_Task directions_: For the listing that follows, give again exactly the lines from the one with "#[global] Instance eq_dec : EqDecision t." to the one with "maximumConsoleLogLevel := LogLevel.Off;", including both.
══════════
(** * BMJson: a shallow embedding of [include/BMJson.h]

    The development follows the header top to bottom: the value model
    ([JsonValue], [JsonArray], [JsonObject]), the initializer lists
    ([JsonInitValue]), the accessor ([JsonValueWrapper]), the tokenizer
    ([JsonTokenizer]), the document ([Json]) with its serializer and its
    recursive-descent parser, and then the properties of each.

    Conventions of the embedding.
    - [std::string] and [std::string_view] are [string]; [size_t] is [nat];
      [int64_t] is [Z] with the range check written out where the code has
      one ([stoll]); [double] is an IEEE-754 binary64 datum ([spec_float]).
    - [std::shared_ptr<T>] is [option T]: [None] is the empty pointer.  The
      trees are finite, so no container reaches itself.
    - [std::unordered_map<std::string, JsonValue>] is an association list
      with unique keys.  The standard leaves the iteration order of the map
      open; the list fixes one admissible order, the order of insertion.
    - A C++ exception is a [Raise] result ([Throws] in the parser);
      dereferencing an empty pointer in the serializer is [None]. *)

From Stdlib Require Import String Ascii List ZArith Lia Bool Arith.
From Stdlib Require Import DecimalString DecimalNat DecimalZ DecimalPos.
From Stdlib Require Import SpecFloat.
Import ListNotations.

Local Open Scope list_scope.
Local Open Scope string_scope.

#[local] Set Warnings "-register-all".

(** ** Characters and strings *)

Definition NUL : ascii := "000"%char.
Definition quote : ascii := "034"%char.
Definition backslash : ascii := "\"%char.

(** [std::isdigit] and [std::isspace] in the "C" locale. *)
Definition isdigit (c : ascii) : bool :=
  let n := nat_of_ascii c in ((48 <=? n) && (n <=? 57))%nat.

Definition isspace (c : ascii) : bool :=
  let n := nat_of_ascii c in ((n =? 32) || ((9 <=? n) && (n <=? 13)))%nat.

Definition size (s : string) : nat := String.length s.

(** [s.substr(pos, n)]: the characters from [pos], at most [n] of them. *)
Definition substr (s : string) (pos n : nat) : string := substring pos n s.

(** [s.substr(pos)]: everything from [pos]. *)
Definition substr_from (s : string) (pos : nat) : string :=
  substring pos (size s - pos) s.

(** [s += c]. *)
Definition push_back (s : string) (c : ascii) : string := s ++ String c "".

(** [s.find(c) != std::string::npos]. *)
Fixpoint contains (c : ascii) (s : string) : bool :=
  match s with
  | EmptyString => false
  | String a r => Ascii.eqb a c || contains c r
  end.

(** [std::string(n, c)]. *)
Fixpoint repeat_char (n : nat) (c : ascii) : string :=
  match n with
  | 0 => ""
  | S k => String c (repeat_char k c)
  end.

(** ** Exceptions and conversions of the C++ library *)

Inductive exn : Type :=
  | runtime_error (what : string)
  | out_of_range
  | invalid_argument.

Inductive result (A : Type) : Type :=
  | Ok (a : A)
  | Raise (e : exn).
Arguments Ok {A} a.
Arguments Raise {A} e.

(** [std::to_string] on [size_t] and [int64_t]. *)
Definition to_string_size_t (n : nat) : string :=
  NilZero.string_of_uint (Nat.to_uint n).

Definition to_string_int64 (n : Z) : string :=
  NilZero.string_of_int (Z.to_int n).

Fixpoint skip_space (s : string) : string :=
  match s with
  | String c r => if isspace c then skip_space r else s
  | EmptyString => s
  end.

Definition digit_value (c : ascii) : Z := Z.of_nat (nat_of_ascii c - 48).
Lemma disciplined_bind {A B} (c : M A) (k : A → M B) :
  disciplined c → (∀ a, disciplined (k a)) → disciplined (bind c k).
Proof.
  intros Hc Hk s. unfold bind. specialize (Hc s).
  destruct (res (c s)) as [e|a] eqn:Hres.
  - destruct Hc as [Hq|(pre & cmd & line & env & code & He & Hpre & Hcode & Hr)].
    + by left.
    + right. exists pre, cmd, line, env, code. cbn [res evs].
      split_and!; [done|done|done|congruence].
  - destruct Hc as [Hq|(pre & cmd & line & env & code & He & Hpre & Hcode & Hr)];
      [|congruence].
    destruct (Hk a (st (c s)))
      as [Hq'|(pre & cmd & line & env & code & He & Hpre & Hcode & Hr)].
    + left. cbn [evs]. by apply Forall_app.
    + right. exists (evs (c s) ++ pre), cmd, line, env, code. cbn [res evs].
      rewrite He, app_assoc. split_and!; [done|by apply Forall_app|done|done].
Qed.

Lemma disciplined_finally {A} (c : M A) (fin : M unit) :
  disciplined c → silent fin → disciplined (finally c fin).
Proof.
  intros Hc Hf s. unfold finally. destruct (Hf (st (c s))) as [He Hr].
  rewrite He, Hr, app_nil_r. specialize (Hc s).
  destruct Hc as [Hq|(pre & cmd & line & env & code & Hev & Hpre & Hcode & Hres)].
  - by left.
  - right. by exists pre, cmd, line, env, code.
Qed.

Lemma disciplined_if {A} (b : bool) (c1 c2 : M A) :
  disciplined c1 → disciplined c2 → disciplined (if b then c1 else c2).
Proof. by destruct b. Qed.

Lemma disciplined_run (m : machine) (cmd : string) (env : gmap string string) :
  disciplined (run m cmd env).
Proof.
  intros s. rewrite run_unfold.
  destruct (Z.eqb_spec (shell m (fs s) (prefix_commands s cmd) env).1.1 0) as [Hz|Hnz].
  - left. by repeat constructor.
  - right. eexists [], _, _, _, _. cbn [res evs app]. split_and!; [done|constructor|done|done].
Qed.

Lemma disciplined_for_each {A} (f : A → M unit) (l : list A) :
  (∀ x, disciplined (f x)) → disciplined (for_each f l).
Proof.
  intros Hf. induction l as [|x rest IH].
  - apply disciplined_of_emits, emits_ret.
  - cbn [for_each]. apply disciplined_bind; [apply Hf|done].
Qed.

Lemma silent_leave (c : cm) : silent (leave c).
Proof. intros s. by destruct c. Qed.

Lemma silent_for_each_leave (stack : list cm) : silent (for_each leave stack).
Proof.
  induction stack as [|c rest IH]; intros s; [done|].
  cbn [for_each]. unfold bind. destruct (silent_leave c s) as [He Hr].
  rewrite Hr. cbn [res evs]. rewrite He. apply IH.
Qed.

Lemma disciplined_with_cm {A} (c : cm) (body : M A) :
  disciplined body → disciplined (with_cm c body).
Proof.
  intros Hb. unfold with_cm. apply disciplined_bind.
  - apply disciplined_of_emits, emits_enter.
  - intros _. apply disciplined_finally; [done|apply silent_leave].
Qed.

Lemma disciplined_with_stack {A} (stack : list cm) (body : M A) :
  disciplined body → disciplined (with_stack stack body).
Proof.
  intros Hb. unfold with_stack.
  apply disciplined_finally; [done|apply silent_for_each_leave].
Qed.

(** Peels one construct off a goal [disciplined c]; a leaf that is not
    a subprocess is discharged through [emits run_ok]. *)
Ltac disciplined_step :=
  lazymatch goal with
  | |- disciplined (bind _ _) => apply disciplined_bind; [|intros ?]
  | |- disciplined (if _ then _ else _) => apply disciplined_if
  | |- disciplined (with_cm _ _) => apply disciplined_with_cm
  | |- disciplined (with_stack _ _) => apply disciplined_with_stack
  | |- disciplined (run _ _ _) => apply disciplined_run
  | |- disciplined (for_each _ _) => apply disciplined_for_each; intros ?
  | |- disciplined _ => apply disciplined_of_emits; repeat emits_step; exact I
  end.
(** * buttplug-js: the leveled logger and the websocket client

    A shallow embedding of [src/core/Logging.ts] (the [LogLevel] enumeration,
    [LogMessage] and [ButtplugLogger.AddLogMessage] with its level methods)
    and of [src/client/WebsocketClient.ts] (the [ButtplugWebsocketClient]
    class: [Connected], [Connect], [Disconnect], [Send] and the inbound frame
    path), followed by the properties proved about them. *)

From stdpp Require Import base list strings pretty.
From Stdlib Require Import ZArith Lia.

Open Scope string_scope.
Open Scope list_scope.

(** ** src/core/Logging.ts *)

(** [enum LogLevel]: a TypeScript numeric enumeration, members numbered from 0
    in declaration order. *)
Module LogLevel.

Inductive t : Type := Off | Fatal | Error | Warn | Info | Debug | Trace.

(** The number a member compiles to; [<=] and [>] in the source compare
    these numbers. *)
Definition value (l : t) : Z :=
  match l with
  | Off => 0 | Fatal => 1 | Error => 2 | Warn => 3
  | Info => 4 | Debug => 5 | Trace => 6
  end%Z.

(** The reverse mapping [LogLevel[x]] of a numeric enum: the member's name. *)
Definition name (l : t) : string :=
  match l with
  | Off => "Off" | Fatal => "Fatal" | Error => "Error" | Warn => "Warn"
  | Info => "Info" | Debug => "Debug" | Trace => "Trace"
  end.

Definition leb (a b : t) : bool := (value a <=? value b)%Z.
Definition gtb (a b : t) : bool := (value a >? value b)%Z.

#[global] Instance eq_dec : EqDecision t.
Proof. solve_decision. Defined.

End LogLevel.

Module Logging.

(** What [new Date()] hands to the [LogMessage] constructor. *)
Record Date : Type := { getHours : nat; getMinutes : nat; getSeconds : nat }.

(** [class LogMessage]: the three private fields. *)
Record LogMessage : Type := {
  timestamp : string;
  logMessage : string;
  logLevel : LogLevel.t
}.

(** The constructor; a template literal prints a number in decimal, without
    padding. [now] is the clock reading of [new Date()]. *)
Definition new_LogMessage (now : Date) (aMsg : string) (aLevel : LogLevel.t)
  : LogMessage :=
  {| timestamp := pretty (getHours now) +:+ ":" +:+ pretty (getMinutes now)
                  +:+ ":" +:+ pretty (getSeconds now);
     logMessage := aMsg;
     logLevel := aLevel |}.

(** The getter [FormattedMessage]. *)
Definition FormattedMessage (m : LogMessage) : string :=
  LogLevel.name (logLevel m) +:+ " : " +:+ timestamp m +:+ " : " +:+ logMessage m.

(** [class ButtplugLogger]: the three configuration fields, with the
    initial values of their declarations. *)
Record ButtplugLogger : Type := {
  logToConsole : bool;
  maximumConsoleLogLevel : LogLevel.t;
  maximumLogLevel : LogLevel.t
}.

Definition new_ButtplugLogger : ButtplugLogger :=
  {| logToConsole := false;
     maximumConsoleLogLevel := LogLevel.Off;
     maximumLogLevel := LogLevel.Off |}.

(** The setters. *)
Definition set_MaximumConsoleLogLevel (aLogLevel : LogLevel.t)
  (lg : ButtplugLogger) : ButtplugLogger :=
  {| logToConsole := logToConsole lg;
     maximumConsoleLogLevel := aLogLevel;
     maximumLogLevel := maximumLogLevel lg |}.

Definition set_MaximumLogLevel (aLogLevel : LogLevel.t)
  (lg : ButtplugLogger) : ButtplugLogger :=
  {| logToConsole := logToConsole lg;
     maximumConsoleLogLevel := maximumConsoleLogLevel lg;
     maximumLogLevel := aLogLevel |}.

Definition set_ConsoleLogging (aShouldLog : bool)
  (lg : ButtplugLogger) : ButtplugLogger :=
  {| logToConsole := aShouldLog;
     maximumConsoleLogLevel := maximumConsoleLogLevel lg;
     maximumLogLevel := maximumLogLevel lg |}.

(** What one call of [AddLogMessage] does to the outside, in program order:
    it builds a record ([new LogMessage], which reads the clock), prints a
    line with [console.log], and emits an event to the subscribers. The
    logger's own fields are read, never written, by a log call. *)
Inductive Action : Type :=
| Constructed (m : LogMessage)
| ConsoleLog (line : string)
| Emit (event : string) (m : LogMessage).

(** [AddLogMessage], lines 200-216. *)
Definition AddLogMessage (now : Date) (aMsg : string) (aLevel : LogLevel.t)
  (lg : ButtplugLogger) : list Action :=
  if LogLevel.gtb aLevel (maximumLogLevel lg)
     && LogLevel.gtb aLevel (maximumConsoleLogLevel lg)
  then []
  else
    let msg := new_LogMessage now aMsg aLevel in
    [Constructed msg]
    ++ (if logToConsole lg && LogLevel.leb aLevel (maximumConsoleLogLevel lg)
        then [ConsoleLog (FormattedMessage msg)] else [])
    ++ (if LogLevel.leb aLevel (maximumLogLevel lg)
        then [Emit "log" msg] else []).

(** The public level methods. *)
Definition Fatal now (aMsg : string) := AddLogMessage now aMsg LogLevel.Fatal.
Definition Error now (aMsg : string) := AddLogMessage now aMsg LogLevel.Error.
Definition Warn now (aMsg : string) := AddLogMessage now aMsg LogLevel.Warn.
Definition Info now (aMsg : string) := AddLogMessage now aMsg LogLevel.Info.
Definition Debug now (aMsg : string) := AddLogMessage now aMsg LogLevel.Debug.
Definition Trace now (aMsg : string) := AddLogMessage now aMsg LogLevel.Trace.

(** Observations on the actions of a call. *)
Definition is_Constructed (a : Action) : bool :=
  match a with Constructed _ => true | _ => false end.

Definition console_lines (out : list Action) : list string :=
  omap (fun a => match a with ConsoleLog l => Some l | _ => None end) out.
Definition log_events (out : list Action) : list LogMessage :=
  omap (fun a => match a with Emit "log" m => Some m | _ => None end) out.
Definition records_built (out : list Action) : nat :=
  length (filter (fun a => is_Constructed a = true) out).

(** [static get Logger()], lines 94-99. The argument is the static field
    [sLogger] ([None] for [undefined]); the result is the instance returned
    and the field afterwards. There is at most one instance, so it is given
    by its fields: what is written through the returned reference is written
    to the stored instance. *)
Definition Logger (sLogger : option ButtplugLogger)
  : ButtplugLogger * option ButtplugLogger :=
  match sLogger with
  | None => (new_ButtplugLogger, Some new_ButtplugLogger)
  | Some l => (l, sLogger)
  end.

(** [ButtplugLogger.Logger.X = v] for a setter [X]: the instance is fetched
    and the setter runs on it. *)
Definition on_Logger (setter : ButtplugLogger -> ButtplugLogger)
  (sLogger : option ButtplugLogger) : option ButtplugLogger :=
  Some (setter (Logger sLogger).1).

Section LogAndError.

(** [Messages.ErrorClass], [number] and the constructor of [Messages.Error]
    ([./Messages], not part of this development), as [LogAndError] uses
    them. *)
Variable ButtplugMessage : Type.
Variable ErrorClass : Type.
Variable number : Type.
Variable new_Error : string -> ErrorClass -> number -> ButtplugMessage.

(** [LogAndError], lines 149-152: the actions of the log call and the
    message returned. *)
Definition LogAndError (now : Date) (aMsg : string) (aErrorClass : ErrorClass)
  (aMsgId : number) (lg : ButtplugLogger) : list Action * ButtplugMessage :=
  let out := Error now aMsg lg in
  (out, new_Error aMsg aErrorClass aMsgId).

End LogAndError.

End Logging.

(** ** src/client/WebsocketClient.ts *)

(** A small codec to run the client with in examples: a message is a
    number, and three frames are known to the decoder. *)
Module SampleCodec.

Definition Message : Type := nat.

Definition FromJSON (text : string) : string + list Message :=
  if String.eqb text "[1,2]" then inr [1; 2]
  else if String.eqb text "[7]" then inr [7]
  else if String.eqb text "[]" then inr []
  else inl "SyntaxError".

Definition toJSON (m : Message) : string := pretty m.

End SampleCodec.

Module WebsocketClient.

Section Client.

(** The message catalogue ([../core/Messages], not part of this
    development) enters through what the class uses of it: the message type,
    the decoder [FromJSON], which either throws (on malformed text) or
    returns the decoded messages, and the method [toJSON] of a message,
    which always returns. *)
Variable ButtplugMessage : Type.
Variable CodecError : Type.
Variable FromJSON : string -> CodecError + list ButtplugMessage.
Variable toJSON : ButtplugMessage -> string.

(** What a [throw] carries: [new Error(message)], the [TypeError] of a
    method call on [undefined], or whatever the decoder threw. *)
Inductive Exception : Type :=
| JsError (message : string)
| TypeError
| DecodeFailure (e : CodecError).

(** The [data] of a [MessageEvent], by the two tests of
    [ParseIncomingMessage]: a string, a [Blob] (given by the text it holds),
    or anything else. *)
Inductive EventData : Type :=
| StringData (s : string)
| BlobData (text : string)
| OtherData.

(** The callbacks the class registers on a socket. Sockets and the promises
    returned by [Connect] live in the stores of [Client] below and are named
    by their index there.
    - [open_listener ws p]: the async arrow function that [Connect] registers
      for "open"; it captures the socket [ws] and [res]/[rej] of promise [p];
    - [message_listener]: [(aMsg) => { this.ParseIncomingMessage(aMsg); }];
    - [conErrorCallback p]: [(ev) => { rej(ev); }] for promise [p];
    - [this_Disconnect]: the property [this.Disconnect]. *)
Inductive Listener : Type :=
| open_listener (ws p : nat)
| message_listener
| conErrorCallback (p : nat)
| this_Disconnect.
══════════
_Solution below_:
#[global] Instance eq_dec : EqDecision t.
Proof. solve_decision. Defined.

End LogLevel.

Module Logging.

(** What [new Date()] hands to the [LogMessage] constructor. *)
Record Date : Type := { getHours : nat; getMinutes : nat; getSeconds : nat }.

(** [class LogMessage]: the three private fields. *)
Record LogMessage : Type := {
  timestamp : string;
  logMessage : string;
  logLevel : LogLevel.t
}.

(** The constructor; a template literal prints a number in decimal, without
    padding. [now] is the clock reading of [new Date()]. *)
Definition new_LogMessage (now : Date) (aMsg : string) (aLevel : LogLevel.t)
  : LogMessage :=
  {| timestamp := pretty (getHours now) +:+ ":" +:+ pretty (getMinutes now)
                  +:+ ":" +:+ pretty (getSeconds now);
     logMessage := aMsg;
     logLevel := aLevel |}.

(** The getter [FormattedMessage]. *)
Definition FormattedMessage (m : LogMessage) : string :=
  LogLevel.name (logLevel m) +:+ " : " +:+ timestamp m +:+ " : " +:+ logMessage m.

(** [class ButtplugLogger]: the three configuration fields, with the
    initial values of their declarations. *)
Record ButtplugLogger : Type := {
  logToConsole : bool;
  maximumConsoleLogLevel : LogLevel.t;
  maximumLogLevel : LogLevel.t
}.

Definition new_ButtplugLogger : ButtplugLogger :=
  {| logToConsole := false;
     maximumConsoleLogLevel := LogLevel.Off;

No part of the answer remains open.